(* ===== verification/Trap.v ===== *)
(** Traps, [xv6/base/trap.c]: what the kernel does on an exception, an interrupt
    or a system call.

    The state puts the process table of [Proc] together with the disk driver of
    [Ide], the keyboard and serial port of [Kbd] and the console.  [trap] runs on
    processor [c]; [exit] and [yield] give up the processor and end the step,
    and [trap_resume] is what is left to do when a process that yielded runs
    again, [trap_sysret] when a system call that slept returns.  The system calls
    themselves are an argument.  The theorems: the process table stays
    consistent, a process that was killed does not return to user mode, and
    which trap does what. *)

From S2P Require Import Prelude Block Proc Bio Ata Ide Console Kbd Seg.

(** ** [traps.h] *)

Definition T_IRQ0 : Z := 32.
Definition IRQ_TIMER : Z := 0.
Definition IRQ_KBD : Z := 1.
Definition IRQ_COM1 : Z := 4.
Definition IRQ_IDE : Z := 14.
Definition IRQ_SPURIOUS : Z := 31.

(** The parts of [struct trapframe] that [trap] looks at. *)
Record tframe := mkFrame { trapno : Z; tcs : Z; tregs : trapframe }.

(** Messages of [cprintf] *)
Inductive kmsg := SpuriousInterrupt (cpu : nat) | UnexpectedTrap (cpu : nat) (n : Z) | KillProc (pid n : Z).

Record kernel (E : Type) := mkKernel {
  kp : pst E; kide : ide; kkbd : kbd; kser : serial; kin : input; kcon : condev;
  ticks : Z; eois : nat; msgs : list kmsg
}.
Arguments mkKernel {E} _ _ _ _ _ _ _ _ _.
Arguments kp {E} _.
Arguments kide {E} _.
Arguments kkbd {E} _.
Arguments kser {E} _.
Arguments kin {E} _.
Arguments kcon {E} _.
Arguments ticks {E} _.
Arguments eois {E} _.
Arguments msgs {E} _.

Section Trap.
Context {E : Type} {pe : ProcEnv E}.
(** The disk controller, and the addresses of the buffers and of [input.r],
    which processes sleep on. *)
Context (lat : nat -> nat) (err : nat -> Z) (buf_chan : nat -> channel) (input_chan : channel).
(** [syscall()] *)
Context (syscall : nat -> nat -> SR (kernel E) (ran Z)).
Local Abbreviation TM := (SR (kernel E)).

Definition set_kp (x : pst E) (k : kernel E) : kernel E := mkKernel x (kide k) (kkbd k) (kser k) (kin k) (kcon k) (ticks k) (eois k) (msgs k).

Definition on_p {A} (m : SR (pst E) A) : TM A := fun k =>
  match m (kp k) with Ok (a, p) => Ok (a, set_kp p k) | Panic msg => Panic msg | Sleeps ch => Sleeps ch end.

Definition say (x : kmsg) : TM unit :=
  sr_modify (fun k => mkKernel (kp k) (kide k) (kkbd k) (kser k) (kin k) (kcon k) (ticks k) (eois k) (msgs k ++ [x])).

Definition lapiceoi : TM unit :=
  sr_modify (fun k => mkKernel (kp k) (kide k) (kkbd k) (kser k) (kin k) (kcon k) (ticks k) (S (eois k)) (msgs k)).

(** [myproc()] *)
Definition myproc (c : nat) : TM (option nat) := sr_gets (fun k => default None (cpus (kp k) !! c)).

(** What [consoleintr] does outside its buffer; the listing of [procdump] is
    not kept. *)
Fixpoint console_events (evs : list cevent) : TM unit :=
  match evs with
  | [] => mret tt
  | Echo x :: evs' =>
      _ ← (fun k => d ← consputc x (kcon k); Ok (tt, mkKernel (kp k) (kide k) (kkbd k) (kser k) (kin k) d (ticks k) (eois k) (msgs k)));
      console_events evs'
  | WakeReaders :: evs' => _ ← on_p (wakeup input_chan); console_events evs'
  | ProcDump :: evs' => console_events evs'
  end.

Definition disk_intr : TM unit := fun k =>
  '(w, d) ← ideintr lat err (kide k);
  (match w with Some i => on_p (wakeup (buf_chan i)) | None => mret tt end)
    (mkKernel (kp k) d (kkbd k) (kser k) (kin k) (kcon k) (ticks k) (eois k) (msgs k)).

Definition kbd_intr : TM unit := fun k =>
  let '(kb, (i, evs)) := kbdintr (kkbd k) (kin k) in
  console_events evs (mkKernel (kp k) (kide k) kb (kser k) i (kcon k) (ticks k) (eois k) (msgs k)).

Definition uart_intr : TM unit := fun k =>
  let '(u, (i, evs)) := uartintr (kser k) (kin k) in
  console_events evs (mkKernel (kp k) (kide k) (kkbd k) u i (kcon k) (ticks k) (eois k) (msgs k)).

Definition user_mode (fr : tframe) : bool := Z.land (tcs fr) 3 =? DPL_USER.

(** [exit()] does not return. *)
Definition do_exit (c cur : nat) : TM (ran unit) := _ ← on_p (exit c cur); mret Off.

(** [if(myproc() && myproc()->killed && (tf->cs&3) == DPL_USER) exit();] *)
Definition killed_check (c : nat) (fr : tframe) : TM (ran unit) :=
  o ← myproc c;
  match o with
  | None => mret (On tt)
  | Some cur =>
      p ← on_p (m_proc cur);
      if p_killed p && user_mode fr then do_exit c cur else mret (On tt)
  end.

(** The check after [syscall()] *)
Definition trap_sysret (c cur : nat) : TM (ran unit) :=
  p ← on_p (m_proc cur);
  if p_killed p then do_exit c cur else mret (On tt).

Definition trap_syscall (c : nat) (fr : tframe) : TM (ran unit) :=
  o ← myproc c;
  match o with
  | None => sr_panic "null pointer"
  | Some cur =>
      p ← on_p (m_proc cur);
      if p_killed p then do_exit c cur
      else
        _ ← on_p (m_upd cur (pset_tf (tregs fr)));
        r ← syscall c cur;
        match r with Off => mret Off | On _ => trap_sysret c cur end
  end.

(** The switch *)
Definition trap_switch (c : nat) (fr : tframe) : TM unit :=
  let n := trapno fr in
  if n =? T_IRQ0 + IRQ_TIMER then
    _ ← (if Nat.eqb c 0 then
           _ ← sr_modify (fun k => mkKernel (kp k) (kide k) (kkbd k) (kser k) (kin k) (kcon k) (u32 (ticks k + 1)) (eois k) (msgs k));
           on_p (wakeup (COther 1))
         else mret tt);
    lapiceoi
  else if n =? T_IRQ0 + IRQ_IDE then _ ← disk_intr; lapiceoi
  else if n =? T_IRQ0 + IRQ_IDE + 1 then mret tt
  else if n =? T_IRQ0 + IRQ_KBD then _ ← kbd_intr; lapiceoi
  else if n =? T_IRQ0 + IRQ_COM1 then _ ← uart_intr; lapiceoi
  else if (n =? T_IRQ0 + 7) || (n =? T_IRQ0 + IRQ_SPURIOUS) then _ ← say (SpuriousInterrupt c); lapiceoi
  else
    o ← myproc c;
    match o with
    | None => _ ← say (UnexpectedTrap c n); sr_panic "trap"
    | Some cur =>
        if Z.land (tcs fr) 3 =? 0 then _ ← say (UnexpectedTrap c n); sr_panic "trap"
        else
          p ← on_p (m_proc cur);
          _ ← say (KillProc (p_pid p) n);
          on_p (m_upd cur (pset_killed true))
    end.

(** The rest of [trap] after it yielded *)
Definition trap_resume (c : nat) (fr : tframe) : TM (ran unit) := killed_check c fr.

Definition trap (c : nat) (fr : tframe) : TM (ran unit) :=
  if trapno fr =? T_SYSCALL then trap_syscall c fr
  else
    _ ← trap_switch c fr;
    r ← killed_check c fr;
    match r with
    | Off => mret Off
    | On _ =>
        o ← myproc c;
        match o with
        | Some cur =>
            p ← on_p (m_proc cur);
            if state_eqb (p_state p) RUNNING && (trapno fr =? T_IRQ0 + IRQ_TIMER) then _ ← on_p (yield c cur); mret Off
            else trap_resume c fr
        | None => trap_resume c fr
        end
    end.

(** ** The effect on the process table *)

Definition KWakes {A} (m : TM A) : Prop := forall k a k', m k = Ok (a, k') ->
  woken (skel (kp k)) (skel (kp k')) /\ cpus (kp k') = cpus (kp k) /\ nextpid (kp k') = nextpid (kp k).

Lemma KW_refl (k k' : kernel E) : kp k' = kp k -> woken (skel (kp k)) (skel (kp k')) /\ cpus (kp k') = cpus (kp k) /\ nextpid (kp k') = nextpid (kp k).
Proof. intros ->. split; [apply woken_refl | done]. Qed.

Lemma KW_bind {A B} (m : TM A) (f : A -> TM B) : KWakes m -> (forall a, KWakes (f a)) -> KWakes (m ≫= f).
Proof.
  intros Hm Hf k b k2 H. apply sr_bind_ok in H as (a & k1 & H1 & H2).
  destruct (Hm _ _ _ H1) as (W1 & C1 & N1), (Hf _ _ _ _ H2) as (W2 & C2 & N2). split; [by eapply woken_trans | split; congruence].
Qed.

**TASK STATEMENT:**
From the records, copy out each line that includes the string "UnexpectedTrap".

**RESULT FOR THIS EXERCISE:**
Inductive kmsg := SpuriousInterrupt (cpu : nat) | UnexpectedTrap (cpu : nat) (n : Z) | KillProc (pid n : Z).
    | None => _ ← say (UnexpectedTrap c n); sr_panic "trap"
        if Z.land (tcs fr) 3 =? 0 then _ ← say (UnexpectedTrap c n); sr_panic "trap"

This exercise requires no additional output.